All lines from the one containing "destruct (Nat.eqb_spec h'" through the final line of the listing below are to be retyped exactly; nothing else goes in the result.

Records shown Block Start

(** X1.  What [symbol_insert] returns is what [symbol_lookup] finds: after
    the insertion of a name, on any table, the lookup of that name gives
    the handle returned, and the cell behind it carries the name. *)
Theorem symbol_lookup_after_insert (nm : string) (tbl : table) :
  exists (h : handle) (tbl1 : table) (c : Symbol),
    symbol_insert (Some nm) tbl = Some (h, tbl1) /\
    symbol_lookup (Some nm) tbl1 = Some h /\
    deref tbl1 h = Some c /\ name c = nm.
Proof.
  unfold symbol_insert, symbol_lookup.
  destruct (lookup_from tbl nm) as [h |] eqn:Hl.
  - destruct (lookup_from_found _ _ _ Hl) as (c & Hd & Hn).
    exists h, tbl, c. auto.
  - exists (List.length tbl), (fresh_symbol nm :: tbl), (fresh_symbol nm).
    split; [reflexivity |]. split.
    + cbn [lookup_from fresh_symbol name]. unfold Libc.streq.
      now rewrite String.eqb_refl.
    + rewrite deref_cons, Nat.eqb_refl. auto.
Qed.

(** X2.  An insertion disturbs nothing: every handle valid before it still
    points at the same cell, and the lookup of every other name gives what
    it gave before. *)
Theorem symbol_insert_keeps_others (nm : string) (tbl tbl1 : table)
    (h : handle) :
  symbol_insert (Some nm) tbl = Some (h, tbl1) ->
  (forall h' c, deref tbl h' = Some c -> deref tbl1 h' = Some c) /\
  (forall nm', nm' <> nm ->
     symbol_lookup (Some nm') tbl1 = symbol_lookup (Some nm') tbl).
Proof.
  unfold symbol_insert, symbol_lookup.
  destruct (lookup_from tbl nm) as [h0 |] eqn:Hl; intros [= <- <-].
  - auto.
  - split.
    + intros h' c Hd. rewrite deref_cons.
      pose proof (deref_bound _ _ _ Hd).
      destruct (Nat.eqb_spec h' (List.length tbl)); [lia | exact Hd].
    + intros nm' Hne. cbn [lookup_from fresh_symbol name].
      unfold Libc.streq.
      destruct (String.eqb_spec nm nm'); [congruence | reflexivity].
Qed.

Records shown Block End

◆ **Result**
      destruct (Nat.eqb_spec h' (List.length tbl)); [lia | exact Hd].
    + intros nm' Hne. cbn [lookup_from fresh_symbol name].
      unfold Libc.streq.
      destruct (String.eqb_spec nm nm'); [congruence | reflexivity].
Qed.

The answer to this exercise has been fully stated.